Viajó durante años por América Latina, en parte buscando ciertos orígenes familiares en Perú y con el sueño de navegar por su cuenta desde Ecuador hasta las islas Galápagos, cosa que no consiguió por imposible. En Panamá lo recibieron con un intento de robo. Anduvo por las sendas que recorría la contra nicaragüense en la frontera con Costa Rica. Se emocionó en el desierto de Atacama cuando un día amaneció con el suelo cubierto de florecillas. Atravesó los Andes desde Chile a Argentina. "En Bolivia viajé sobre el techo de los trenes".

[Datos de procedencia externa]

(* ===== verification/Base64.v ===== *)
(** crypto.py, the unpadded base64url codec over the standard library's [base64]. *)

From S2P Require Import Prelude PyVal Utf8 Json Sha2 Canonical.

#[local] Open Scope N_scope.
#[local] Arguments N.eqb : simpl never.

(** ** The standard library's codec, with [altchars=b"-_"] *)

Definition b64_char (n : N) : N :=
  if n <? 26 then 65 + n
  else if n <? 52 then 71 + n
  else if n <? 62 then n - 4
  else if n =? 62 then 45 else 95.

(** The decoder first maps [-_] to [+/], which it therefore takes as well. *)
Definition b64_value (c : N) : option N :=
  if (65 <=? c) && (c <=? 90) then Some (c - 65)
  else if (97 <=? c) && (c <=? 122) then Some (c - 71)
  else if (48 <=? c) && (c <=? 57) then Some (c + 4)
  else if (c =? 45) || (c =? 43) then Some 62
  else if (c =? 95) || (c =? 47) then Some 63
  else None.

(** [base64.urlsafe_b64encode], padded with [=]. *)
Fixpoint urlsafe_b64encode (b : bytes) : str :=
  match b with
  | [] => []
  | [x] => [b64_char (x / 4); b64_char (x mod 4 * 16); 61; 61]
  | [x; y] =>
      [b64_char (x / 4); b64_char (x mod 4 * 16 + y / 16); b64_char (y mod 16 * 4); 61]
  | x :: y :: z :: r =>
      b64_char (x / 4) :: b64_char (x mod 4 * 16 + y / 16) ::
      b64_char (y mod 16 * 4 + z / 64) :: b64_char (z mod 64) :: urlsafe_b64encode r
  end.

(** [base64.b64decode(_, altchars=b"-_", validate=True)] on a text that carries [=] only as
    the padding to a multiple of four: a trailing group of one character is refused, the low
    bits of a trailing group of two or three are dropped. *)
Fixpoint b64decode (s : str) : res bytes :=
  match s with
  | [] => Ok []
  | [_] => Raise ValueError
  | [a; b] =>
      match b64_value a, b64_value b with
      | Some a, Some b => Ok [a * 4 + b / 16]
      | _, _ => Raise ValueError
      end
  | [a; b; c] =>
      match b64_value a, b64_value b, b64_value c with
      | Some a, Some b, Some c => Ok [a * 4 + b / 16; b mod 16 * 16 + c / 4]
      | _, _, _ => Raise ValueError
      end
  | a :: b :: c :: d :: r =>
      match b64_value a, b64_value b, b64_value c, b64_value d with
      | Some a, Some b, Some c, Some d =>
          t ← b64decode r;
          Ok (a * 4 + b / 16 :: b mod 16 * 16 + c / 4 :: c mod 4 * 64 + d :: t)
      | _, _, _, _ => Raise ValueError
      end
  end.

(** [s.rstrip("=")]. *)
Fixpoint rstrip_eq (s : str) : str :=
  match s with
  | [] => []
  | c :: s' => match rstrip_eq s' with
               | [] => if c =? 61 then [] else [c]
               | t => c :: t
               end
  end.

(** ** The package's two functions *)

(* @src src/src/harness_conformance/crypto.py:125-126 b64url_encode *)
Definition b64url_encode (value : bytes) : str := rstrip_eq (urlsafe_b64encode value).

(* @src src/src/harness_conformance/crypto.py:129-138 b64url_decode *)
Definition b64url_decode (v : value) (expected_length : Z) : res bytes :=
  match v with
  | VStr s =>
      raise_if (existsb (fun c => c =? 61) s) "INVALID_BASE64URL" ;;
      decoded ← guarded (fun e => match e with ValueError | TypeError => true | _ => false end)
                  "INVALID_BASE64URL" (b64decode s);
      raise_if (negb (zlen decoded =? expected_length)%Z ||
                negb (str_eqb (b64url_encode decoded) s)) "INVALID_BASE64URL" ;;
      Ok decoded
  | _ => conf "INVALID_BASE64URL"
  end.

(** ** Lemmas *)

Lemma b64_char_value n : n < 64 -> b64_value (b64_char n) = Some n.
Proof.
  intros H. apply (bool_decide_unpack _).
  assert (bool_decide (b64_value (b64_char n) = Some n) = true) as ->; [|done].
  revert n H. apply (below_forallb (fun n => bool_decide (b64_value (b64_char n) = Some n)) 64).
  by vm_compute.
Qed.

Lemma b64_char_not_eq n : n < 64 -> b64_char n =? 61 = false.
Proof.
  intros H. apply negb_true_iff. revert n H.
  apply (below_forallb (fun n => negb (b64_char n =? 61)) 64). by vm_compute.
Qed.

Lemma rstrip_eq_last s c : c =? 61 = false -> rstrip_eq (s ++ [c]) = s ++ [c].
Proof.
  intros Hc. induction s as [|x s IH]; simpl; [by rewrite Hc |].
  rewrite IH. by destruct s.
Qed.

Lemma rstrip_eq_pad s : rstrip_eq (s ++ [61]) = rstrip_eq s.
Proof. induction s as [|x s IH]; [done | simpl]. by rewrite IH. Qed.

Lemma rstrip_eq_cons x s : rstrip_eq s <> [] -> rstrip_eq (x :: s) = x :: rstrip_eq s.
Proof. simpl. by destruct (rstrip_eq s). Qed.

(** Induction over groups of three octets. *)
Lemma three_ind (P : list N -> Prop) :
  P [] -> (forall x, P [x]) -> (forall x y, P [x; y]) ->
  (forall x y z r, P r -> P (x :: y :: z :: r)) -> forall b : list N, P b.
Proof.
  intros H0 H1 H2 H3 b. induction b as [b IH] using (induction_ltof1 _ (@length N)).
  unfold ltof in IH. destruct b as [|x [|y [|z r]]]; auto. apply H3, IH. simpl. lia.
Qed.

(** The digits of a group are below 64. *)
Lemma digit_bounds x y z : octet x -> octet y -> octet z ->
  x / 4 < 64 /\ x mod 4 * 16 < 64 /\ x mod 4 * 16 + y / 16 < 64 /\
  y mod 16 * 4 < 64 /\ y mod 16 * 4 + z / 64 < 64 /\ z mod 64 < 64.
Proof. unfold octet. intros. zify. Z.to_euclidean_division_equations. lia. Qed.

(** Without padding, group by group. *)
Fixpoint b64_body (b : bytes) : str :=
  match b with
  | [] => []
  | [x] => [b64_char (x / 4); b64_char (x mod 4 * 16)]
  | [x; y] => [b64_char (x / 4); b64_char (x mod 4 * 16 + y / 16); b64_char (y mod 16 * 4)]
  | x :: y :: z :: r =>
      b64_char (x / 4) :: b64_char (x mod 4 * 16 + y / 16) ::
      b64_char (y mod 16 * 4 + z / 64) :: b64_char (z mod 64) :: b64_body r
  end.

Lemma b64_body_plain b : Forall octet b -> existsb (fun c => c =? 61) (b64_body b) = false.
Proof.
  induction b as [|x|x y|x y z r IH] using three_ind; intros Hb; decompose_Forall_hyps; try done.
  - destruct (digit_bounds x x x) as (? & ? & _); [done..|]. cbn [b64_body existsb].
    by rewrite !b64_char_not_eq.
  - destruct (digit_bounds x y y) as (? & _ & ? & ? & _); [done..|]. cbn [b64_body existsb].
    by rewrite !b64_char_not_eq.
  - destruct (digit_bounds x y z) as (? & _ & ? & _ & ? & ?); [done..|]. cbn [b64_body existsb].
    by rewrite !b64_char_not_eq, IH.
Qed.

Lemma rstrip_eq_plain s : existsb (fun c => c =? 61) s = false -> rstrip_eq s = s.
Proof.
  induction s as [|c s IH]; [done |].
  cbn [existsb rstrip_eq]. intros [Hc Hs]%orb_false_iff.
  rewrite IH by done. by destruct s; rewrite ?Hc.
Qed.

Lemma b64url_encode_body b : Forall octet b -> b64url_encode b = b64_body b.
Proof.
  intros Hb. unfold b64url_encode.
  assert (exists k, urlsafe_b64encode b = b64_body b ++ replicate k 61) as [k ->].
  { clear Hb. induction b as [|x|x y|x y z r [k IH]] using three_ind;
      [by exists 0%nat | by exists 2%nat | by exists 1%nat |].
    exists k. simpl. by rewrite IH. }
  rewrite <- (rstrip_eq_plain (b64_body b)) at 2 by by apply b64_body_plain.
  generalize (b64_body b) as s. intros s. induction k as [|k IH]; [by rewrite app_nil_r |].
  by rewrite replicate_S_end, app_assoc, rstrip_eq_pad.
Qed.

Lemma div_of a b c : b < c -> (a * c + b) / c = a.
Proof. intros. rewrite N.div_add_l, N.div_small by lia. lia. Qed.

Lemma mod_of a b c : b < c -> (a * c + b) mod c = b.
Proof. intros. rewrite N.add_comm, N.Div0.mod_add. by apply N.mod_small. Qed.

Lemma regroup1 x y : octet y -> x / 4 * 4 + (x mod 4 * 16 + y / 16) / 16 = x.
Proof.
  unfold octet. intros. rewrite div_of by (apply N.Div0.div_lt_upper_bound; lia).
  pose proof (N.div_mod x 4 ltac:(done)). lia.
Qed.

Lemma regroup2 x y z : octet y -> octet z ->
  (x mod 4 * 16 + y / 16) mod 16 * 16 + (y mod 16 * 4 + z / 64) / 4 = y.
Proof.
  unfold octet. intros. rewrite mod_of, div_of by (apply N.Div0.div_lt_upper_bound; lia).
  pose proof (N.div_mod y 16 ltac:(done)). lia.
Qed.

Lemma regroup3 y z : octet z -> (y mod 16 * 4 + z / 64) mod 4 * 64 + z mod 64 = z.
Proof.
  unfold octet. intros. rewrite mod_of by (apply N.Div0.div_lt_upper_bound; lia).
  pose proof (N.div_mod z 64 ltac:(done)). lia.
Qed.

Lemma b64decode_body b : Forall octet b -> b64decode (b64_body b) = Ok b.
Proof.
  induction b as [|x|x y|x y z r IH] using three_ind; intros Hb; decompose_Forall_hyps; [done|..].
  - destruct (digit_bounds x x x) as (? & ? & _); [done..|].
    cbn [b64_body b64decode]. rewrite !b64_char_value by done.
    pose proof (regroup1 x 0) as E. change (0 / 16) with 0 in E. rewrite N.add_0_r in E.
    by rewrite E by done.
  - destruct (digit_bounds x y y) as (? & _ & ? & ? & _); [done..|].
    cbn [b64_body b64decode]. rewrite !b64_char_value by done.
    pose proof (regroup2 x y 0) as E. change (0 / 64) with 0 in E. rewrite N.add_0_r in E.
    by rewrite regroup1, E by done.
  - destruct (digit_bounds x y z) as (? & _ & ? & _ & ? & ?); [done..|].
    cbn [b64_body b64decode]. rewrite !b64_char_value, IH by done. cbn [mbind res_bind].
    by rewrite regroup1, regroup2, regroup3 by done.
Qed.


Lemma b64decode_raise s e : b64decode s = Raise e -> e = ValueError.
Proof.
  revert e. induction s as [s IH] using (induction_ltof1 _ (@length N)). unfold ltof in IH.
  intros e. destruct s as [|a [|b [|c [|d s]]]]; simpl; try by intros [= <-].
  - do 2 (destruct (b64_value _); [|by intros [= <-]]). done.
  - do 3 (destruct (b64_value _); [|by intros [= <-]]). done.
  - do 4 (destruct (b64_value _); [|by intros [= <-]]).
    intros [H | (t & _ & [=])]%bind_Raise. apply (IH s); [simpl; lia | done].
Qed.

(** What is refused is refused with one code. *)
Lemma b64url_decode_raise v n : raises_only conformance_only (b64url_decode v n).
Proof.
  unfold b64url_decode. destruct v; repeat raises_step.
  apply ro_guarded; [done |]. intros e ->%b64decode_raise. auto.
Qed.

Lemma b64_decode_encode b :
  Forall octet b -> b64url_decode (VStr (b64url_encode b)) (zlen b) = Ok b.
Proof.
  intros Hb. unfold b64url_decode. rewrite b64url_encode_body by done.
  rewrite b64_body_plain, b64decode_body by done. cbn [raise_if guarded mbind res_bind].
  by rewrite b64url_encode_body, str_eqb_refl, Z.eqb_refl by done.
Qed.

Lemma b64_decode_Ok v n b :
  b64url_decode v n = Ok b -> v = VStr (b64url_encode b) /\ zlen b = n.
Proof.
  unfold b64url_decode. destruct v; try done. intros H.
  apply seq_Ok in H as [_ H]. apply bind_Ok in H as (d & _ & H).
  apply seq_Ok in H as [H [= ->]]. apply raise_if_Ok, orb_false_iff in H as [H1 H2].
  apply negb_false_iff in H1, H2. apply str_eqb_eq in H2. subst. split; [done | lia].
Qed.

(** ** Properties *)

(** Unpadded base64url round-trips: decoding what [b64url_encode] wrote, at the right
    length, returns the octets. *)
Theorem b64url_roundtrip b :
  Forall octet b -> b64url_decode (VStr (b64url_encode b)) (zlen b) = Ok b.
Proof. apply b64_decode_encode. Qed.

(** The accepted texts are canonical: a text that [b64url_decode] accepts is the
    encoding of the octets it returns, of the expected length, so no two texts decode to
    the same octets. *)
Theorem b64url_decode_canonical v n b :
  b64url_decode v n = Ok b -> v = VStr (b64url_encode b) /\ zlen b = n.
Proof. apply b64_decode_Ok. Qed.

Lemma b64url_roundtrip_witness :
  b64url_decode (VStr (b64url_encode [251; 255; 0; 7])) 4 = Ok [251; 255; 0; 7].
Proof. apply (b64url_roundtrip [251; 255; 0; 7]). repeat constructor. Defined.

Lemma b64url_decode_canonical_witness :
  VStr (u "-_8") = VStr (b64url_encode [251; 255]) /\ zlen [251; 255] = 2%Z.
Proof. apply b64url_decode_canonical. by vm_compute. Defined.

(** A text in the standard alphabet, and one with stray low bits, are refused. *)
Example b64url_refused :
  b64url_decode (VStr (u "+/8")) 2 = conf "INVALID_BASE64URL" /\
  b64url_decode (VStr (u "-_9")) 2 = conf "INVALID_BASE64URL".
Proof. split; by vm_compute. Qed.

Y llegó el momento de volver a parar, esta vez para dedicarse a lo que desde hacía tiempo que le obsesionaba e intentó en varias ocasiones: la escritura. "La opción de escribir no parecía en mi caso que fuese una elección vocacional, sino más bien una elección a la que había llegado por descarte de otros posibles caminos". Y consiguió, así, crear varias novelas -la primera, tardía, a los 47 años-, en cada una de las cuales (El viajero junto al mar, Grietas, Indicios, Lento proceso) ha ido dejando constancia de las etapas de su vida.
Nos confiesa que sólo se fía de su memoria. Tiene recuerdos de mucha gente, en los que no faltan dos personas de las que nunca más supo que fue de ellas, pero que fueron fundamentales en el momento más dramático de su vida: el policía -el "gris", como decíamos por el color de su uniforme- que testificó a su favor cuando fue lanzado al vacío; y el preso condenado por asesinato que le cuidó con ternura los seis meses de estancia en la enfermería de la cárcel. "¿Qué habrá sido de aquel policía amante de la verdad? ¿Pudo sobrevivir a aquel mundo sombrío?", se pregunta del primero. "Para mí sólo era un viejo. Un viejo asesino que no sabía nada del mundo exterior. Ni siquiera me despedí de él cuando me pusieron en libertad. Hoy conservo su imagen como la representación más pura de la abnegación y de la entrega", confiesa del segundo.
Estamos, pues, ante una "especie de autorretrato fragmentario", escrito por una persona que, en las palabras con las que termina el libro, tiene "temperamento de vagabundo". ¡Y cómo lo parece! Dice que desde joven dejó de ir por las peluquerías.